Warnsignale Burnout

Der Begriff Burnout, aus dem Englischen „ausbrennen“, wurde in den 70er Jahren geprägt. Burnout bezeichnet einen physischen und psychischen Krankheitszustand, bei dem der Patient nicht mehr in der Lage ist, seiner Arbeit nachzukommen. Der Betroffene fühlt sich tatsächlich „ausgebrannt“, hat weder körperliche noch psychische Energie. Diese Krankheitssymptome mit den vorangehenden Warnsignale Burnout gibt es natürlich nicht erst seit den 70er Jahren, schon viel früher ist dieser Krankheitszustand bekannt, man sprach von nervösem Erschöpfungszustand oder Erschöpfungsdepression. Deshalb ist es wichtig, schon bei den ersten Warnsignalen Burnout aufmerksam zu werden, um es nicht zu dem Krankheitszustand Burnout kommen zu lassen.

Wer ist betroffen?

Oft betrifft Burnout die Menschen, die an sich selbst sehr hohe Anforderungen stellen und sich ganz besonders engagieren. Sie erkennen die Warnsignale Burnout nicht und belasten sich noch mehr. Sie arbeiten oft mehr und härter als es ihren Möglichkeiten entspricht. Dadurch entstehen Frustrationserlebnisse, die sich seelisch als Burnout manifestieren.

In den meisten Fällen geht dem Burnout eine besondere Begeisterung für eine Arbeit voran. Die Betroffenen sind über das Maß engagiert und arbeiten pausenlos. Eines der Warnsignale Burnout ist, dass die Menschen sich nicht mehr erholen können. Weitere Warnsignale Burnout sind Schlafstörungen, Erschöpfung und Müdigkeit. Oft greifen die Betroffenen vermehrt zu Alkohol oder Beruhigungsmitteln.

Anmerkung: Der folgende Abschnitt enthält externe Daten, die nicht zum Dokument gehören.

Definition fmt_css : formatter :=
  {| Commands := [["cssbeautify-bin"; "--autosemicolon"; "-f"; "-"]];
     EmacsMajorModes := ["css-mode"];
     Extensions := [".css"] |}.

Definition fmt_go : formatter :=
  {| Commands := [["goimports"]];
     EmacsMajorModes := ["go-mode"];
     Extensions := [".go"] |}.

Definition fmt_js : formatter :=
  {| Commands := [["semistandard-format"; "-"]];
     EmacsMajorModes := ["js-mode"; "js2-mode"; "js3-mode"];
     Extensions := [".js"; ".jsx"] |}.

Definition fmt_json : formatter :=
  {| Commands := [["jsonlint"; "-"]];
     EmacsMajorModes := ["json-mode"];
     Extensions := [".json"] |}.

Definition fmt_python : formatter :=
  {| Commands := [["autopep8"; "--max-line-length=98"; "-"];
                  ["isort"; "--line-width"; "98"; "--multi_line"; "3"; "-"]];
     EmacsMajorModes := ["python-mode"];
     Extensions := [".py"] |}.

Definition fmt_sass : formatter :=
  {| Commands := [["sass-convert"; "--no-cache"; "--from"; "sass"; "--to"; "sass";
                   "--indent"; "4"; "--stdin"]];
     EmacsMajorModes := ["sass-mode"];
     Extensions := [".sass"] |}.

Definition fmt_scss : formatter :=
  {| Commands := [["sass-convert"; "--no-cache"; "--from"; "scss"; "--to"; "scss";
                   "--indent"; "4"; "--stdin"]];
     EmacsMajorModes := ["scss-mode"];
     Extensions := [".scss"] |}.

(** [var formatters = []*formatter{ ... }], in the order of the source. *)
Definition formatters : list formatter :=
  [fmt_c; fmt_css; fmt_go; fmt_js; fmt_json; fmt_python; fmt_sass; fmt_scss].

(** ** Lookup maps *)

(** [type lookupMap map[string]*formatter] *)
Abbreviation lookupMap := (gmap string formatter).

(** The inner loops of [init]: [m[key] = formatter] for every key, in order. *)
Definition register (f : formatter) (keys : list string) (m : lookupMap) : lookupMap :=
  fold_left (fun acc key => <[key := f]> acc) keys m.

(** [func init()], over an arbitrary formatter list: the pair
    (emacsToFormatter, extToFormatter) after the outer loop. *)
Definition init (fs : list formatter) : lookupMap * lookupMap :=
  fold_left
    (fun maps f =>
       let ext := register f (Extensions f) maps.2 in
       let em := register f (EmacsMajorModes f) maps.1 in
       (em, ext))
    fs (∅, ∅).

Definition emacsToFormatter : lookupMap := (init formatters).1.
Definition extToFormatter : lookupMap := (init formatters).2.

(** ** path/filepath.Ext

    Go's standard library function, on a system whose path separator is
    [/]: scan from the last byte towards the first, stop at a separator,
    and return [path[i:]] at the first dot met. [scan_ext rev_prefix suffix]
    is the loop with [rev_prefix] the bytes [path[..i]] still to visit
    (nearest first) and [suffix = path[i+1:]]. *)
Definition is_dot (c : ascii) : bool := Ascii.eqb c "."%char.
Definition IsPathSeparator (c : ascii) : bool := Ascii.eqb c "/"%char.

Fixpoint scan_ext (rev_prefix suffix : list ascii) : list ascii :=
  match rev_prefix with
  | [] => []
  | c :: rest =>
      if IsPathSeparator c then []
      else if is_dot c then c :: suffix
      else scan_ext rest (c :: suffix)
  end.

Definition filepath_Ext (path : string) : string :=
  string_of_list_ascii (scan_ext (rev (list_ascii_of_string path)) []).

(** [func formatterForPath(path string) *formatter]; [nil] is [None]. *)
Definition formatterForPath (path : string) : option formatter :=
  let ext := filepath_Ext path in
  if decide (ext = "") then None
  else match extToFormatter !! ext with
       | Some fmt => Some fmt
       | None => None
       end.

(** [func formatterForEmacs() *formatter]; the flag [*emacs] is the argument. *)
Definition formatterForEmacs (emacs : string) : option formatter :=
  if decide (emacs = "") then None
  else match emacsToFormatter !! emacs with
       | Some formatter => Some formatter
       | None => None
       end.


(** ** The world the program runs in *)

Abbreviation bytes := (list byte).

(** Go [error] values the program can meet. *)
Inductive error :=
| ErrString (msg : string)            (* errors.New(msg), or a logged message *)
| PathError (op path msg : string)    (* *os.PathError *)
| ExitError (status : nat)            (* *exec.ExitError: non-zero exit *)
| ExecError (name : string).          (* *exec.Error: program not found *)

(** What the program does to its environment, in order. *)
Inductive event :=
| EvOpen (path : string) (rw : bool)
| EvSpawn (command : list string)
| EvTruncate (path : string)
| EvSeek (path : string)
| EvWrite (path : string) (data : bytes).
(** * Item-nonresponse demo: missingness generators and single-value imputation

    A shallow embedding of the functions of [item-nonresponse-demo.ipynb]:

    - [create_mcar_column], [create_mar_column], [create_nmar_column]
      (notebook cell 5), which draw row labels from the process-wide NumPy
      generator until enough distinct ones are found;
    - [impute_mean], [impute_median], [impute_mode] (cells 19, 25, 29);
    - [regression_imputation] (cell 33).

    A cell of a table is a finite number, given by its exact value, or
    NaN.  The arithmetic the notebook does itself, [p_missing * df.shape[0]]
    and [round], is the interpreter's: binary64 multiplication and rounding
    half to even of the double product.  What the libraries compute is not
    re-implemented: NumPy's generator, pandas' treatment of sampling weights
    and of [** 2], the statistics of NumPy and SciPy and scikit-learn's
    estimators enter as the interfaces [RandomState], [Pandas],
    [Statistics] and [Estimator], with the few laws the proofs use; exact
    rational instances of them are given to run the definitions.  The
    [while] loop of the generators is run with a fuel bound; running out of
    fuel is the outcome [Timeout]. *)

From Stdlib Require Import List String ZArith QArith Qround Lia Lqa Bool Arith.
From Stdlib Require Import Permutation SpecFloat.
Import ListNotations.

Local Open Scope string_scope.
Local Open Scope list_scope.
Local Open Scope nat_scope.

(** ** Values, exceptions and outcomes *)

(** A cell of a table: a number, or the "not a number" marker. *)
Inductive cell : Type :=
| Num (q : Q)
| NaN.

(** The Python exceptions the modelled code can raise.  [NameError] also
    stands for its subclass [UnboundLocalError]. *)
Inductive exn : Type :=
| KeyError (key : string)
| ValueError (msg : string)
| NameError (var : string)
| IndexError (msg : string)
| OverflowError (msg : string).

Inductive outcome (A : Type) : Type :=
| Ret (a : A)
| Raise (e : exn)
| Timeout.

Arguments Ret {A} a.
Arguments Raise {A} e.
Arguments Timeout {A}.

Definition bind {A B : Type} (c : outcome A) (k : A -> outcome B) : outcome B :=
  match c with
  | Ret a => k a
  | Raise e => Raise e
  | Timeout => Timeout
  end.

Declare Scope py_scope.
Delimit Scope py_scope with py.
Notation "x <- c ;; k" := (bind c (fun x => k))
  (at level 61, c at next level, right associativity) : py_scope.

(** [[f(i) for i in l]] where [f] may raise: elements are evaluated from
    left to right and the first exception aborts the comprehension. *)
Fixpoint comprehension {A B : Type} (f : A -> outcome B) (l : list A)
  : outcome (list B) :=
  match l with
  | [] => Ret []
  | a :: l' =>
      (b <- f a ;;
       bs <- comprehension f l' ;;
       Ret (b :: bs))%py
  end.

(** [range(k)] for a Python integer [k]: empty when [k <= 0]. *)
Definition range (k : Z) : list nat := seq 0 (Z.to_nat k).

(** ** Numbers *)

Definition Qltb (a b : Q) : bool := negb (Qle_bool b a).

(** A Python [float] is an IEEE 754 binary64 number: 53 bits of precision,
    infinities at exponent 1024. *)
Definition float : Type := spec_float.

(** [float(z)]: the conversion of an integer, correctly rounded. *)
Definition float_of_Z (z : Z) : float := binary_normalize 53 1024 z 0 false.

(** [x * y] and [x / y] on floats. *)
Definition float_mul (x y : float) : float := SFmul 53 1024 x y.

Definition float_div (x y : float) : float := SFdiv 53 1024 x y.

(** The float a decimal literal denotes: [decimal 3 1] is [0.3],
    [decimal 545 3] is [0.545].  For [m] and [10 ^ d] below [2 ^ 53] the
    correctly rounded quotient is the double nearest to the decimal. *)
Definition decimal (m : Z) (d : nat) : float :=
  float_div (float_of_Z m) (float_of_Z (10 ^ Z.of_nat d)).

(** The numbers a caller can pass for [p_missing]: an [int] or a [float]. *)
Inductive number : Type :=
| PyInt (z : Z)
| PyFloat (f : float).

(** [x * n] for an integer [n]: exact on an [int], the double product on a
    [float]. *)
Definition py_mul_int (x : number) (n : Z) : number :=
  match x with
  | PyInt z => PyInt (z * n)
  | PyFloat f => PyFloat (float_mul f (float_of_Z n))
  end.

(** The integer nearest to [m * 2 ^ e], ties to the even one. *)
Definition round_half_even (m : positive) (e : Z) : Z :=
  match e with
  | Zneg d =>
      let q := (Zpos m / 2 ^ Zpos d)%Z in
      let r := (Zpos m mod 2 ^ Zpos d)%Z in
      match (2 * r ?= 2 ^ Zpos d)%Z with
      | Lt => q
      | Gt => (q + 1)%Z
      | Eq => if Z.even q then q else (q + 1)%Z
      end
  | _ => (Zpos m * 2 ^ e)%Z
  end.

(** Python's built-in [round] with one argument: an [int] is returned as it
    is; a [float] goes to the nearest integer, ties to the even one, and
    NaN and the infinities raise. *)
Definition py_round (x : number) : outcome Z :=
  match x with
  | PyInt z => Ret z
  | PyFloat (S754_zero _) => Ret 0%Z
  | PyFloat (S754_finite s m e) =>
      Ret (if s then (- round_half_even m e)%Z else round_half_even m e)
  | PyFloat S754_nan => Raise (ValueError "cannot convert float NaN to integer")
  | PyFloat (S754_infinity _) =>
      Raise (OverflowError "cannot convert float infinity to integer")
  end.

(** [v == 0] on a cell; a comparison with NaN is false. *)
Definition cell_eq0 (v : cell) : bool :=
  match v with
  | Num q => Qeq_bool q 0
  | NaN => false
  end.

Definition is_nan (v : cell) : bool :=
  match v with
  | Num _ => false
  | NaN => true
  end.

(** ** Tables *)

(** A pandas DataFrame whose index is [RangeIndex(shape0)]: the row labels
    are the positions [0 .. shape0 - 1]. *)
Record DataFrame : Type := mkDataFrame {
  shape0 : nat;
  columns : list (string * list cell)
}.

Definition wf_df (df : DataFrame) : Prop :=
  Forall (fun c => List.length (snd c) = shape0 df) (columns df).

Definition find_column (df : DataFrame) (name : string) : option (list cell) :=
  match find (fun c => String.eqb (fst c) name) (columns df) with
  | Some c => Some (snd c)
  | None => None
  end.

(** [df[name]] *)
Definition get_column (df : DataFrame) (name : string) : outcome (list cell) :=
  match find_column df name with
  | Some c => Ret c
  | None => Raise (KeyError name)
  end.

(** [df.loc[i, name]] *)
Definition loc (df : DataFrame) (i : nat) (name : string) : outcome cell :=
  (col <- get_column df name ;;
   match nth_error col i with
   | Some v => Ret v
   | None => Raise (KeyError "row label")
   end)%py.

(** [df[names]]: the listed columns, in the order asked for. *)
Definition get_columns (df : DataFrame) (names : list string)
  : outcome (list (list cell)) :=
  comprehension (get_column df) names.

(** [df.loc[i, names]]: one row restricted to the listed columns. *)
Definition loc_row (df : DataFrame) (i : nat) (names : list string)
  : outcome (list cell) :=
  comprehension (loc df i) names.

(** The rows of a frame given by its columns. *)
Definition rows_of (n : nat) (cols : list (list cell)) : list (list cell) :=
  map (fun i => map (fun c => nth i c NaN) cols) (seq 0 n).
Lemma sum_single (x : Z) : sum [x] = x.
Proof. rewrite sum_cons, sum_nil. lia. Qed.

Lemma sum_nonneg (xs : list Z) :
  Forall (fun x => 0 <= x) xs -> 0 <= sum xs.
Proof.
  induction 1 as [|x xs Hx _ IH].
  - rewrite sum_nil; lia.
  - rewrite sum_cons; lia.
Qed.

Lemma sum_le_pointwise (xs ys : list Z) :
  Forall2 Z.le xs ys -> sum xs <= sum ys.
Proof.
  induction 1 as [|x y xs ys Hxy _ IH].
  - lia.
  - rewrite !sum_cons; lia.
Qed.

(** ** The clamp of a layer *)

Lemma clamp_bounds (x width : Z) :
  0 < width -> 0 <= clamp x 0 width <= width.
Proof. unfold clamp; lia. Qed.

Lemma clamp_zero_total (d width : Z) :
  0 <= d -> 0 < width -> clamp (0 - d) 0 width = 0.
Proof. unfold clamp; lia. Qed.

(** ** Treaty generators: what they return *)

Lemma assert_true (cond : bool) (msg : string) :
  cond = true -> assert cond msg = Ok tt.
Proof. intros ->; reflexivity. Qed.

Lemma treaty_CatXL_ok (deductible limit : Z) :
  limit > deductible ->
  treaty_CatXL deductible limit =
  Ok (fun losses =>
        Ok (clamp (sum losses - deductible) 0 (limit - deductible))).
Proof.
  intro H. unfold treaty_CatXL.
  rewrite assert_true by (apply Z.gtb_lt; lia).
  reflexivity.
Qed.

Lemma treaty_inuring_CatXL_ok (d1 l1 d2 l2 : Z) :
  l1 > d1 -> l2 > d2 ->
  exists f, treaty_inuring_CatXL d1 l1 d2 l2 = Ok f /\
    forall losses,
      f losses =
      Ok (clamp (sum losses - d1) 0 (l1 - d1) +
          clamp (sum losses - clamp (sum losses - d1) 0 (l1 - d1) - d2)
                0 (l2 - d2)).
Proof.
  intros H1 H2. unfold treaty_inuring_CatXL.
  rewrite assert_true.
  - eexists; split; [reflexivity|].
    intro losses. rewrite (treaty_CatXL_ok d1 l1 H1). reflexivity.
  - apply andb_true_iff; split; apply Z.gtb_lt; lia.
Qed.
(** X21.  However long the message of an exception is, the [database]
    status of the diagnostic has at most 75 characters. *)
Theorem test_database_status_length db environ :
  (py_len (Diagnostic.database (test_database db environ)) <= 75)%nat.
Proof.
  unfold test_database.
  destruct db as [[name [names|msg]]|]; cbn [db_name list_collection_names];
    try destruct name; cbn [Diagnostic.database];
    rewrite ?py_len_app;
    try (pose proof (py_len_take 50 msg));
    try match goal with |- context [py_take 50 ?m] =>
          pose proof (py_len_take 50 m) end;
    repeat match goal with
    | |- context [py_len ?s] =>
        lazymatch s with
        | py_take _ _ => fail
        | _ => let n := eval vm_compute in (py_len s) in
               change (py_len s) with n
        end
    end; lia.
Qed.

(** ** The further properties on the sample run *)

Lemma coll_store2_lunch : coll store2 "consumption" = [lunch_doc].
Proof. vm_compute. reflexivity. Qed.

Lemma reachable_store2 : reachable float_of_str_none store2.
Proof.
  eapply reachable_step; [apply reachable_store1|].
  by apply (step_create_consumption float_of_str_none lunch store1).
Qed.

Lemma served_store1 : served float_of_str_none store1.
Proof.
  exact (served_step _ _ _ (served_empty _)
           (route_post_items float_of_str_none chicken empty_store)).
Qed.

Lemma served_store2 : served float_of_str_none store2.
Proof.
  exact (served_step _ _ _ served_store1
           (route_post_consumptions float_of_str_none lunch store1)).
Qed.

(** X1 on the sample run. *)
Lemma create_consumption_echo_witness :
  ConsumptionOut.id lunch_out = ObjectId_str (next_oid store1) /\
  ConsumptionOut.date lunch_out = Consumption.date lunch /\
  ConsumptionOut.item_id lunch_out = Consumption.item_id lunch /\
  ConsumptionOut.quantity lunch_out = Consumption.quantity lunch.
Proof.
  apply (create_consumption_echo float_of_str_none lunch store1 lunch_out store2);
    reflexivity.
Defined.

(** X2 on the sample run: the successful request. *)
Lemma create_consumption_all_or_nothing_witness :
  exists rec,
    coll store2 "consumption" = coll store1 "consumption" ++ [rec] /\
    _id rec = next_oid store1 /\
    coll store2 "item" = coll store1 "item" /\
    next_oid store2 = next_oid store1 + 1.
Proof.
  apply (create_consumption_all_or_nothing float_of_str_none lunch store1
           (Ok lunch_out) store2); reflexivity.
Defined.

(** X3 on the sample run: the first item, on the empty store. *)
Lemma create_item_all_or_nothing_witness :
  coll store1 "item" =
    coll empty_store "item" ++ [mkDoc (next_oid empty_store) (Item.model_dump chicken)] /\
  coll store1 "consumption" = coll empty_store "consumption" /\
  next_oid store1 = next_oid empty_store + 1.
Proof.
  apply (create_item_all_or_nothing float_of_str_none chicken empty_store
           (Ok chicken_out) store1); reflexivity.
Defined.



(** X6 on the sample run: the day after [lunch]. *)
Lemma list_consumptions_other_date_witness :
  (list_consumptions float_of_str_none "2024-01-16"
     (create_consumption float_of_str_none lunch store1).2).1 =
  (list_consumptions float_of_str_none "2024-01-16" store1).1.
Proof.
  apply (list_consumptions_other_date float_of_str_none lunch store1 "2024-01-16").
  discriminate.
Defined.

(** X9 on an item document without [protein_per_unit]. *)
Lemma serialize_item_default_witness :
  serialize_item float_of_str_none rice_doc =
    Ok (ItemOut.mk (ObjectId_str (_id rice_doc)) "Rice" "cup" 0).
Proof.
  apply (serialize_item_default float_of_str_none rice_doc "Rice" "cup"); reflexivity.
Defined.

(** X10 on a store with a nameless item beside a well-formed one. *)
Lemma list_items_no_partial_result_witness :
  list_items float_of_str_none foreign_store = (Raise Uncaught, foreign_store).
Proof.
  apply (list_items_no_partial_result float_of_str_none nameless_doc foreign_store).
  - change (nameless_doc ∈ [chicken_doc; nameless_doc]). right. left.
  - reflexivity.
Defined.
(** C8. Every learning operator keeps the dependency contract.  Its [sets]
    and [incs] are empty; its [reads] are exactly the signals its step
    takes as input and its [updates] is [delta] alone.  A step leaves every
    buffer outside [sets], [incs] and [updates] as it found it (it writes
    only [delta]); and its outcome and the buffers it writes are determined
    by the buffers of [reads] and [updates] (it reads nothing else). *)
Theorem learning_ops_dependency_contract (op : LearningOp F) (dt : F) :
  sets op = [] /\ incs op = [] /\
  match op with
  | SimBCM pre_filtered post_filtered theta delta _ _ =>
      reads op = [pre_filtered; post_filtered; theta] /\ updates op = [delta]
  | SimOja pre_filtered post_filtered weights delta _ _ _ =>
      reads op = [pre_filtered; post_filtered; weights] /\ updates op = [delta]
  | SimVoja pre_decoded post_filtered scaled_encoders delta _ learning_signal _ =>
      reads op = [pre_decoded; post_filtered; scaled_encoders; learning_signal]
      /\ updates op = [delta]
  end /\
  (forall (signals : SignalDict F) k,
     (forall sg, sg ∈ sets op ++ incs op ++ updates op -> sig_id sg <> k) ->
     (make_step op dt signals).2 !! k = signals !! k) /\
  (forall s1 s2 : SignalDict F,
     (forall sg, sg ∈ reads op ++ updates op ->
        s1 !! sig_id sg = s2 !! sig_id sg) ->
     (make_step op dt s1).1 = (make_step op dt s2).1 /\
     forall sg, sg ∈ sets op ++ incs op ++ updates op ->
       (make_step op dt s1).2 !! sig_id sg = (make_step op dt s2).2 !! sig_id sg).
Proof.
  assert (sets op = [] /\ incs op = []) as [Hsets Hincs] by (by destruct op).
  rewrite Hsets, Hincs. simpl.
  split; [done|]. split; [done|]. split; [by destruct op|]. split.
  - intros signals k Hk. by apply make_step_frame.
  - intros s1 s2 Hagree.
    destruct (make_step_agree op dt s1 s2) as [Hres Hupd].
    + intros sg Hsg. apply Hagree. set_solver.
    + intros sg Hsg. apply same_shape_eq, Hagree. set_solver.
    + split; [done|]. intros sg Hsg. apply Hupd; [done|].
      right. apply Hagree. set_solver.
Qed.

(** On the buffers it is meant for, a step succeeds and writes [delta]. *)
Lemma make_step_conforming (op : LearningOp F) (dt : F) (signals : SignalDict F) :
  conforming op signals ->
  exists delta new,
    updates op = [delta] /\
    make_step op dt signals = (Ok tt, <[sig_id delta := Arr2 new]> signals).
Proof.
  destruct op; simpl.
  - intros (pre & post & th & d & Hpre & Hpost & Hth & Hd & Hlen & Hn & Hp).
    destruct (simbcm_step_entries pre_filtered post_filtered theta delta
                learning_rate dt signals pre post th d (length post)
                (length pre))
      as (new & Hrun & _); try done.
    by exists delta, new.
  - intros (pre & post & W & d & Hpre & Hpost & Hw & Hd & Hwf & HWn & HWp
            & Hn & Hp).
    destruct (simoja_step_entries pre_filtered post_filtered weights delta
                learning_rate beta dt signals pre post W d (length post)
                (length pre))
      as (new & Hrun & _); try done.
    by exists delta, new.
  - intros (pre & post & enc & d & ls & Hpre & Hpost & Henc & Hd & Hls & Hs
            & Hwf & Hen & Hep & Hn & Hp).
    destruct (simvoja_step_entries pre_decoded post_filtered scaled_encoders
                delta scale learning_signal learning_rate dt signals
                pre post enc d ls (length post) (length pre))
      as (new & Hrun & _); try done.
    by exists delta, new.
Qed.

(** C9. What a step of [SimBCM], [SimOja] or [SimVoja] leaves in [delta]
    does not depend on what [delta] held before.  Run from two
    dictionaries that hold the same input buffers and any two [delta]
    buffers of one shape, the step has the same outcome, and when it
    succeeds it leaves the same [delta].  On conforming buffers it does
    succeed, from both dictionaries, and both are left with one and the
    same new [delta]. *)
Theorem delta_ignores_prior_contents (op : LearningOp F) (dt : F)
    (s1 s2 : SignalDict F) :
  (forall sg, sg ∈ reads op -> s1 !! sig_id sg = s2 !! sig_id sg) ->
  (forall sg, sg ∈ updates op ->
     exists d1 d2, s1 !! sig_id sg = Some (Arr2 d1) /\
                   s2 !! sig_id sg = Some (Arr2 d2) /\
                   nrows d1 = nrows d2 /\ ncols d1 = ncols d2) ->
  (make_step op dt s1).1 = (make_step op dt s2).1 /\
  ((make_step op dt s1).1 = Ok tt ->
   forall sg, sg ∈ updates op ->
     (make_step op dt s1).2 !! sig_id sg = (make_step op dt s2).2 !! sig_id sg) /\
  (conforming op s1 ->
   (make_step op dt s1).1 = Ok tt /\
   (make_step op dt s2).1 = Ok tt /\
   exists new,
     forall sg, sg ∈ updates op ->
       (make_step op dt s1).2 !! sig_id sg = Some (Arr2 new) /\
       (make_step op dt s2).2 !! sig_id sg = Some (Arr2 new)).
Proof.
  intros Hreads Hdelta.
  destruct (make_step_agree op dt s1 s2) as [Hres Hupd]; [done| |].
  - intros sg Hsg. destruct (Hdelta sg Hsg) as (d1 & d2 & -> & -> & Hn & Hp).
    by split.
  - split; [done|]. split.
    + intros Hok sg Hsg. apply Hupd; [done|]. by left.
    + intros Hconf.
      destruct (make_step_conforming op dt s1 Hconf)
        as (delta & new & Hdelta' & Hrun).
      assert ((make_step op dt s1).1 = Ok tt) as Hok by (by rewrite Hrun).
      split; [done|]. split; [by rewrite <- Hres|].
      exists new. intros sg Hsg.
      rewrite <- (Hupd sg Hsg) by (by left).
      rewrite Hdelta' in Hsg. apply list_elem_of_singleton in Hsg as ->.
      rewrite Hrun. simpl. by rewrite lookup_insert_eq.
Qed.

(** *** Shapes, failures and repeated steps *)

Lemma assign_shape (dst src new : matrix F) :
  assign dst src = Ok new -> nrows new = nrows dst /\ ncols new = ncols dst.
Proof. unfold assign. case_match; [|done]. by intros [= <-]. Qed.

Lemma iadd_shape (dst src new : matrix F) :
  iadd dst src = Ok new -> nrows new = nrows dst /\ ncols new = ncols dst.
Proof. unfold iadd. case_match; [|done]. by intros [= <-]. Qed.

Ltac shapes :=
  repeat match goal with
    | Ha : assign _ _ = Ok _ |- _ => apply assign_shape in Ha as [? ?]
    | Ha : iadd _ _ = Ok _ |- _ => apply iadd_shape in Ha as [? ?]
    end.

Nach einer längeren Zeit dieses Zustandes ist zu erkennen, dass die Erkrankten sich immer mehr zurückziehen, sich weniger engagieren und gleichgültig werden. Die Warnsignale Burnout werden nicht als solche wahrgenommen sondern als persönlicher Misserfolg verbucht.

Ursache Arbeitsplatz

Bei vielen vom Burnout Betroffenen kann man eine berufliche Situation feststellen, in der ein Team nicht optimal zusammenarbeitet, von den Vorgesetzten kommen keine Rückmeldungen, Bestätigungen oder Anerkennung für die Arbeit. Dies belastet gerade sehr engagierte Menschen oft so stark, dass sich nach einer individuell unterschiedlichen Zeit Warnsignale Burnout einstellen. Diese Warnsignale Burnout sollten ernst genommen werden. So kann an einer Vorbeugung gearbeitet werden.

Bestimmte Belastungen am Arbeitsplatz können zum Burnout führen Hier wären großer Druck durch die Vorgesetzten zu nennen, auch wechselnde Arbeitszeiten und der Zwang, viele Überstunden leisten zu müssen, können zur Entstehung des Burnout Syndroms beitragen. Auch Bedingungen wie Kälte oder körperliche Überbelastungen spielen dabei eine Rolle.

Wie erkennt man Burnout?

Es gibt zwar typische Warnsignale Burnout, doch können diese individuell verschieden sein. Währen eine Person mit Müdigkeit oder Nervosität reagiert, können die Warnsignale Burnout bei der nächsten Schlafstörungen oder Stimmungsschwankungen sein.

Um das Burnout zu vermeiden, ist es sehr wichtig, die Warnsignale Burnout wahrzunehmen und zu reagieren. Hat man die Burnout Auslöser erkannt, so führt oft ein Wechsel der Arbeitssituation zur Besserung. Sehr hilfreich ist es, wenn der Betroffene sich ein Hobby zulegt oder ein in Vergessenheit geratenes Hobby wieder auffrischt. Das Engagement für ein Hobby befriedigt, macht ausgeglichen und kann helfen, die mit Stress belastete Arbeitssituation besser zu meistern.